Scott is officially back 'on the road' again. Its been a long absence, of over 13 months, but I finally have a backpack full of dirty clothes and useless items which I'm hauling around the idyllic beaches and temples of south east Asia.... only this time I have company. My lovely lady has decided to forgo her usual high accommodation and food standards to rough it with me for 5 weeks.

Of course, some people might say I've never really been 'off' the road, as in the months since I last contributed to the blogosphere I've been teaching English in Seoul. However, that has become the norm for me now, and hence I feel any writings on the subject would be somewhat dull and strained. I'm pretty sure no one wants to hear whether I had porridge or toast in the morning, leading on to another uneventful day of work, a quick pint and a bit of telly.

Once again, I find myself with some interesting (to me alone probably) subject matter to fill my prose. And unfortunately, I find myself with some dead time with which to fill these pages with my words of wisdom. This is entirely due to an intense tropical storm raging around me, enabling the paradise island in Thailand on which I now sit, to conduct a fair impression of The End of Days.

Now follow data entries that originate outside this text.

(* ===== verification/Jit.v ===== *)
(** * The JIT: state of the emitter, [jit/jit-decode.h] and the frame of
    [jit/jit-emitter-rv64.h]

    An emitter appends calls of the assembler ([X86]) and changes the state of
    the emitter object: a monad [M] of its own.  The register allocation, the code
    around a trace, jumps between traces. *)

From Stdlib Require Import ZArith Lia Bool List.
From stdpp Require Import base list option gmap.
From S2P Require Import Prelude Meta Codec X86.

#[local] Open Scope Z_scope.
#[local] Open Scope word_scope.

(** ** Decoded instructions *)

Inductive jit_op : Type :=
  | jit_op_la | jit_op_call | jit_op_zextw | jit_op_addiwz | jit_op_rorwi_rr | jit_op_rorwi_lr
  | jit_op_rordi_rr | jit_op_rordi_lr | jit_op_auipc_lw | jit_op_auipc_ld.

#[export] Instance jit_op_eq_dec : EqDecision jit_op.
Proof. solve_decision. Defined.

(** The numbers of [jit_op] continue those of [rv_op]. *)
Inductive jop : Type := Rv (o : rv_op) | Fused (o : jit_op).

(** The fields the JIT reads. *)
Record jit_decode : Type := mkJit {
  jd_pc : Z; jd_inst : Z; jd_imm : Z; jd_op : jop; jd_rd : Z; jd_rs1 : Z; jd_rs2 : Z; jd_rs3 : Z;
  jd_brt : bool; jd_brc : bool; jd_sz : Z }.

(** ** Configuration *)

Inductive mmu_fn : Type := O_lb | O_lh | O_lw | O_ld | O_sb | O_sh | O_sw | O_sd.

(** The options of the processor, and the addresses of the host's functions. *)
Class Jit : Type := {
  memory_registers : bool;
  update_instret : bool;
  use_mmu : bool;
  mmu_op : mmu_fn -> Z;
  lookup_trace_fast : Z;
  lookup_trace_slow : Z -> Z }.

(** ** The emitter's state *)

Record est : Type := mkEst {
  e_next : Z; e_term_pc : Z; e_instret : Z; e_callstack : list Z; e_labels : gmap Z Z;
  e_jmp_tramp : gmap Z Z; e_exit_tramp : gmap Z Z; e_jmp_fixup : gmap Z (list Z); e_start : Z; e_term : Z }.

(** The constructor. *)
Definition est_new : est := mkEst 0 0 0 [] ∅ ∅ ∅ ∅ (-1) (-1).

Definition set_e_next (v : Z) (s : est) : est :=
  mkEst v (e_term_pc s) (e_instret s) (e_callstack s) (e_labels s) (e_jmp_tramp s) (e_exit_tramp s) (e_jmp_fixup s) (e_start s) (e_term s).
Definition set_e_term_pc (v : Z) (s : est) : est :=
  mkEst (e_next s) v (e_instret s) (e_callstack s) (e_labels s) (e_jmp_tramp s) (e_exit_tramp s) (e_jmp_fixup s) (e_start s) (e_term s).
Definition set_e_instret (v : Z) (s : est) : est :=
  mkEst (e_next s) (e_term_pc s) v (e_callstack s) (e_labels s) (e_jmp_tramp s) (e_exit_tramp s) (e_jmp_fixup s) (e_start s) (e_term s).
Definition set_e_callstack (v : list Z) (s : est) : est :=
  mkEst (e_next s) (e_term_pc s) (e_instret s) v (e_labels s) (e_jmp_tramp s) (e_exit_tramp s) (e_jmp_fixup s) (e_start s) (e_term s).
Definition set_e_labels (v : gmap Z Z) (s : est) : est :=
  mkEst (e_next s) (e_term_pc s) (e_instret s) (e_callstack s) v (e_jmp_tramp s) (e_exit_tramp s) (e_jmp_fixup s) (e_start s) (e_term s).
Definition set_e_jmp_tramp (v : gmap Z Z) (s : est) : est :=
  mkEst (e_next s) (e_term_pc s) (e_instret s) (e_callstack s) (e_labels s) v (e_exit_tramp s) (e_jmp_fixup s) (e_start s) (e_term s).
Definition set_e_exit_tramp (v : gmap Z Z) (s : est) : est :=
  mkEst (e_next s) (e_term_pc s) (e_instret s) (e_callstack s) (e_labels s) (e_jmp_tramp s) v (e_jmp_fixup s) (e_start s) (e_term s).
Definition set_e_jmp_fixup (v : gmap Z (list Z)) (s : est) : est :=
  mkEst (e_next s) (e_term_pc s) (e_instret s) (e_callstack s) (e_labels s) (e_jmp_tramp s) (e_exit_tramp s) v (e_start s) (e_term s).
Definition set_e_start (v : Z) (s : est) : est :=
  mkEst (e_next s) (e_term_pc s) (e_instret s) (e_callstack s) (e_labels s) (e_jmp_tramp s) (e_exit_tramp s) (e_jmp_fixup s) v (e_term s).
Definition set_e_term (v : Z) (s : est) : est :=
  mkEst (e_next s) (e_term_pc s) (e_instret s) (e_callstack s) (e_labels s) (e_jmp_tramp s) (e_exit_tramp s) (e_jmp_fixup s) (e_start s) v.

(** ** The monad: a result, the instructions appended, the new state *)

Definition M (A : Type) : Type := est -> A * list instr * est.
#[export] Instance M_ret : MRet M := fun A a s => (a, [], s).
#[export] Instance M_bind : MBind M := fun A B k m s =>
  let '(a, c1, s1) := m s in let '(b, c2, s2) := k a s1 in (b, c1 ++ c2, s2).

Definition ins (i : instr) : M unit := fun s => (tt, [i], s).
Definition gets {A} (f : est -> A) : M A := fun s => (f s, [], s).
Definition modify (f : est -> est) : M unit := fun s => (tt, [], f s).

Definition newLabel : M Z := fun s => (e_next s, [], set_e_next (e_next s + 1) s).
Definition set_term_pc (v : Z) : M unit := modify (set_e_term_pc v).
(** The vector's back, where it is not empty. *)
Definition callstack_push (a : Z) : M unit := modify (fun s => set_e_callstack (a :: e_callstack s) s).
Definition callstack_back : M Z := gets (fun s => hd 0 (e_callstack s)).
Definition callstack_pop : M unit := modify (fun s => set_e_callstack (tl (e_callstack s)) s).
Definition callstack_size : M Z := gets (fun s => Z.of_nat (length (e_callstack s))).

(** What an emitter appends. *)
Definition code_of {A} (m : M A) (s : est) : list instr := snd (fst (m s)).

(** ** Registers of the guest *)

Definition rbp_reg_q (reg : Z) : opnd := Slot 64 reg.
Definition rbp_reg_d (reg : Z) : opnd := Slot 32 reg.

(** The guest registers that live in host registers, and where. *)
Definition allocation : list (Z * Z) :=
  [(1, 2); (2, 3); (5, 6); (6, 7); (10, 8); (11, 9); (12, 10); (13, 11); (14, 12); (15, 13); (16, 14); (17, 15)].

Section Frame.
Context `{Jit}.

(** The register number, 0 for [x0], negative where memory backs it. *)
Definition x86_reg (rd : Z) : Z :=
  if memory_registers then -1
  else if rd =? rv_ireg_zero then 0
  else match find (fun p => p.1 =? rd) allocation with Some p => p.2 | None => -1 end.

Definition commit_instret : M unit :=
  n ← gets e_instret;
  if update_instret && (0 <? n)
  then ins (as_add (Field P_instret) (Const n));; modify (set_e_instret 0)
  else mret tt.

Definition mov_list (l : list (opnd * opnd)) : M unit := fun s => (tt, map (fun p => as_mov p.1 p.2) l, s).
Definition pushes (l : list Z) : M unit := fun s => (tt, map as_push l, s).
Definition pops (l : list Z) : M unit := fun s => (tt, map as_pop l, s).
Definition loads_of (l : list (Z * Z)) : list (opnd * opnd) := map (fun p => (gpq p.2, rbp_reg_q p.1)) l.
Definition stores_of (l : list (Z * Z)) : list (opnd * opnd) := map (fun p => (rbp_reg_q p.1, gpq p.2)) l.

Definition emit_prolog : M unit :=
  (if negb memory_registers then pushes [12; 13; 14; 15; 3] else mret tt);;
  ins (as_push 5);;
  ins (as_mov (gpq 5) (gpq 7));;
  (if negb memory_registers then mov_list (loads_of allocation) else mret tt);;
  modify (set_e_instret 0).

(** The body of the epilogue, before the trampolines. *)
Definition emit_epilog_body : M unit :=
  commit_instret;;
  (if negb memory_registers then mov_list (stores_of allocation) else mret tt);;
  ins (as_pop 5);;
  (if negb memory_registers then pops [3; 15; 14; 13; 12] else mret tt);;
  ins as_ret.

(** The caller-saved host registers, around a call. *)
Definition volatile : list (Z * Z) := filter (fun p : Z * Z => p.1 ∈ [1; 5; 6; 10; 11; 12; 13]) allocation.
Definition save_volatile : M unit := if memory_registers then mret tt else mov_list (stores_of volatile).
Definition restore_volatile : M unit := if memory_registers then mret tt else mov_list (loads_of volatile).

(** One of the eight stubs of [create_load_store]. *)
Definition load_stub (l : Z) (f : mmu_fn) : M unit :=
  ins (as_bind l);; save_volatile;; ins (as_mov (gpq 7) rax);; ins (as_call (mmu_op f));; restore_volatile;; ins as_ret.
Definition store_stub (l : Z) (f : mmu_fn) : M unit :=
  ins (as_bind l);; save_volatile;; ins (as_mov (gpq 7) rax);; ins (as_mov (gpq 6) rcx);;
  ins (as_call (mmu_op f));; restore_volatile;; ins as_ret.

(** Trampolines: one per target. *)
Definition create_exit_tramp (pc : Z) : M Z :=
  t ← gets e_exit_tramp;
  match t !! pc with
  | Some l => mret l
  | None => l ← newLabel; modify (fun s => set_e_exit_tramp (<[pc := l]> (e_exit_tramp s)) s);; mret l
  end.
Definition create_jump_tramp (pc : Z) : M Z :=
  t ← gets e_jmp_tramp;
  match t !! pc with
  | Some l => mret l
  | None => l ← newLabel; modify (fun s => set_e_jmp_tramp (<[pc := l]> (e_jmp_tramp s)) s);; mret l
  end.
Definition push_fixup (pc l : Z) : M unit :=
  modify (fun s => set_e_jmp_fixup (<[pc := default [] (e_jmp_fixup s !! pc) ++ [l]]> (e_jmp_fixup s)) s).

Definition emit_jump_fixup (pc : Z) : M unit :=
  jtl ← create_jump_tramp pc;
  ins (as_jmp jtl);;
  label ← newLabel;
  ins (as_bind label);;
  push_fixup pc label.
Definition emit_branch_fixup (bf : cond) (pc : Z) : M unit :=
  jtl ← create_jump_tramp pc;
  ins (as_j bf jtl);;
  label ← newLabel;
  ins (as_bind label);;
  push_fixup pc label.

End Frame.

Fortunately, it hasn't all been like this. The first four days on Langkawi were literally blistering hot. I say 'literally' because of the effect said sun had on my lady's nose! I enjoyed Langkawi thoroughly. It's location just on the Malaysian side of the Thai border affords it the status of a duty free island. This means it is a little more liberal than the rest of Malaysia, which is already pretty liberal for a Muslim country. It is also blessed with the aforementioned weather, and some stunning beaches.

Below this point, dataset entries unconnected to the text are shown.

(* ===== verification/JitEmit.v ===== *)
(** * The JIT's emitters: [jit/jit-emitter-rv64.h]

    One function per guest instruction and per fused pair: the host instructions
    it appends, by where the guest's registers live. *)

From Stdlib Require Import ZArith Lia Bool List.
From stdpp Require Import base list option numbers gmap sorting.
From S2P Require Import Prelude Meta Codec X86 Jit.

#[local] Open Scope Z_scope.
#[local] Open Scope word_scope.

Section Emitters.
Context `{Jit}.

Definition emit_pc (new_pc : Z) : M unit :=
  if (new_pc <? 0xffffffff)
  then ins (as_mov (Field P_pc) (Const (swrap 64 new_pc)))
  else
    ins (as_mov rax (Const (swrap 64 new_pc)));;
    ins (as_mov (Field P_pc) rax).

Definition emit_sx_32_rd (dec : jit_decode) : M unit :=
  let rdx := x86_reg (jd_rd dec) in
  if (rdx >? 0)
  then ins (as_movsxd (gpq rdx) (gpd rdx))
  else
    ins (as_movsxd rcx (rbp_reg_d (jd_rd dec)));;
    ins (as_mov (rbp_reg_q (jd_rd dec)) rcx).

Definition emit_zero_rd (dec : jit_decode) : M unit :=
  let rdx := x86_reg (jd_rd dec) in
  if (rdx >? 0)
  then ins (as_xor (gpd rdx) (gpd rdx))
  else ins (as_mov (rbp_reg_q (jd_rd dec)) (Const 0)).

Definition emit_mv_rax_rs1 (dec : jit_decode) : M unit :=
  let rs1x := x86_reg (jd_rs1 dec) in
  if (rs1x >? 0)
  then ins (as_mov rax (gpq rs1x))
  else ins (as_mov rax (rbp_reg_q (jd_rs1 dec))).

Definition emit_mv_eax_rs1 (dec : jit_decode) : M unit :=
  let rs1x := x86_reg (jd_rs1 dec) in
  if (rs1x >? 0)
  then ins (as_mov eax (gpd rs1x))
  else ins (as_mov eax (rbp_reg_d (jd_rs1 dec))).

Definition emit_mv_rd_rs1 (dec : jit_decode) : M unit :=
  if (jd_rd dec =? jd_rs1 dec)
  then mret tt
  else let rdx := x86_reg (jd_rd dec) in let rs1x := x86_reg (jd_rs1 dec) in
    if (rdx >? 0)
    then if (rs1x >? 0)
      then ins (as_mov (gpq rdx) (gpq rs1x))
      else ins (as_mov (gpq rdx) (rbp_reg_q (jd_rs1 dec)))
    else if (rs1x >? 0)
      then ins (as_mov (rbp_reg_q (jd_rd dec)) (gpq rs1x))
      else
        ins (as_mov rax (rbp_reg_q (jd_rs1 dec)));;
        ins (as_mov (rbp_reg_q (jd_rd dec)) rax).

Definition emit_mv_rd_rs1_32 (dec : jit_decode) : M unit :=
  if (jd_rd dec =? jd_rs1 dec)
  then mret tt
  else let rdx := x86_reg (jd_rd dec) in let rs1x := x86_reg (jd_rs1 dec) in
    if (rdx >? 0)
    then if (rs1x >? 0)
      then ins (as_mov (gpd rdx) (gpd rs1x))
      else ins (as_mov (gpd rdx) (rbp_reg_d (jd_rs1 dec)))
    else if (rs1x >? 0)
      then ins (as_mov (rbp_reg_d (jd_rd dec)) (gpd rs1x))
      else
        ins (as_mov eax (rbp_reg_d (jd_rs1 dec)));;
        ins (as_mov (rbp_reg_d (jd_rd dec)) eax).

We chose to stay on Pantai Cenang, which is the busiest beach on the island, and even that is quite a relaxed affair, although it is equipped with all the amenities you might need, and quite a lot that you don't! Its slightly more expensive than the rest of South East Asia here, but still very reasonable to a European or North American mindset. We were able to secure a spacious bungalow with aircon, fan, and a clean, hot shower for 80 ringgit ($27) a night between us. It really is much cheaper travelling with a partner, as most prices are per room, not based on occupancy.

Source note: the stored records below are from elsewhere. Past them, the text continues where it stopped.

(* ===== verification/JitProofs.v ===== *)
(** * The emitted code computes what the guest instruction computes *)

From Stdlib Require Import ZArith Lia Bool List.
From stdpp Require Import base list option gmap.
From S2P Require Import Prelude Meta Codec Isa X86 Jit JitEmit.

#[local] Open Scope Z_scope.
#[local] Open Scope word_scope.

Section State.
Context `{Jit}.

(** Where a guest register lives. *)
Lemma x86_reg_range (g : Z) :
  x86_reg g = -1 \/ (x86_reg g = 0 /\ g = 0) \/ (2 <= x86_reg g < 4 /\ g <> 0) \/ (6 <= x86_reg g < 16 /\ g <> 0).
Proof.
  unfold x86_reg. destruct memory_registers; [lia |]. unfold rv_ireg_zero. destruct (Z.eqb_spec g 0); [lia |].
  cbn [allocation find fst snd].
  repeat match goal with |- context [?a =? g] => destruct (Z.eqb_spec a g); [cbn; lia |] end. lia.
Qed.

Lemma x86_reg_inj (g g' : Z) : 0 < x86_reg g -> x86_reg g = x86_reg g' -> g = g'.
Proof.
  unfold x86_reg. destruct memory_registers; [lia |]. unfold rv_ireg_zero.
  destruct (Z.eqb_spec g 0), (Z.eqb_spec g' 0); try lia;
    cbn [allocation find fst snd];
    repeat match goal with |- context [?a =? g] => destruct (Z.eqb_spec a g); cbn [fst snd] end;
    repeat match goal with |- context [?a =? g'] => destruct (Z.eqb_spec a g'); cbn [fst snd] end; lia.
Qed.
Definition guest_reg (s : xstate) (g : Z) : Z := if x86_reg g >? 0 then xr s (x86_reg g) else slot s g.

(** Guest registers of [w] bits: the host's state for RV64 and for RV32. *)
Record word_state (w : Z) (s : xstate) : Prop := {
  xw_range : forall g, in_u w (guest_reg s g);
  xw_zero : guest_reg s 0 = 0 }.
(** The run [r] ends with [v] in [rd] and nothing else of the guest changed. *)
Definition writes (r : option (xstate * exit_)) (s : xstate) (rd v : Z) : Prop :=
  exists s', r = Some (s', Through)
    /\ (forall g, guest_reg s' g = if (g =? rd) && negb (rd =? 0) then v else guest_reg s g)
    /\ mem s' = mem s /\ pfield s' = pfield s.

The only let down has been that as neither of us were carrying our driving licences, we were unable to rent a scooter. They are very unbendable on this, there are no exceptions and police checks are common. As one local waiter informed us "it is strict, this is not Thailand!". Every cloud has its silver lining though, and this particular one enabled us to spend more time hanging out at the beach, sunbathing, relaxing and letting the grime and echo of screaming Korean schoolchildren wash away further with every tiny wave hitting the glistening white sand. After a few days somehow managed to race by and feel like a lifetime simultaneously, we were almost ready to move on. However, one last challenge remained.

Pantai Cenang has more parasailing activity than I've seen anywhere else in the World. The people taking part ranged from athletic young Scandanavians, to middle-aged Indian women in full traditional garb! In fact, seeing the latter do it is what really pushed us on to have a go ourselves. If she can do it....

We got a good deal from one of the guys for a tandem ride, and before we knew it we were strapped to a parachute and a motorboat. At this point all that was left was to pray we wouldn't fall flat on our faces. The motorboat engine roared, the parachute billowed, and after a few quick steps we were gracefully ascending above the Andaman Sea. CA (my aforementioned 'lovely lady') chose this point to try and wiggle her arse into the seat harness, which made us rock all over the place. A few high-pitched screams from yours truly both made her stop, and shattered all illusions of me being calm and collected in the face of danger!

Actually, I exaggerate somewhat. The ride was surprisingly calm considering we were about 100 feet in the air, hovering over the beach or only 5 feet of water most of the time. The only slightly hairy part was the landing. We had seen very different standards from the various punters. Think a humming bird to a baby hippo with no legs and you get the idea. After the first bout of screams and whistles from below, it was my job to pull as hard as I could on the rope. After narrowly avoiding umbrella tops and sunbathers we let go and prepared for the moment of truth. And it I don't think I'd seen a better landing all week! A 5.0 - 5.0 - 5.0 surely! Unfortunately, you'll never know just how excellent it was, because our camera chose to run out of battery while we were in the air!

Unable to top our little display of our aeronautics, there was nothing much to do other than pack up our belongings and move on. Thailand next.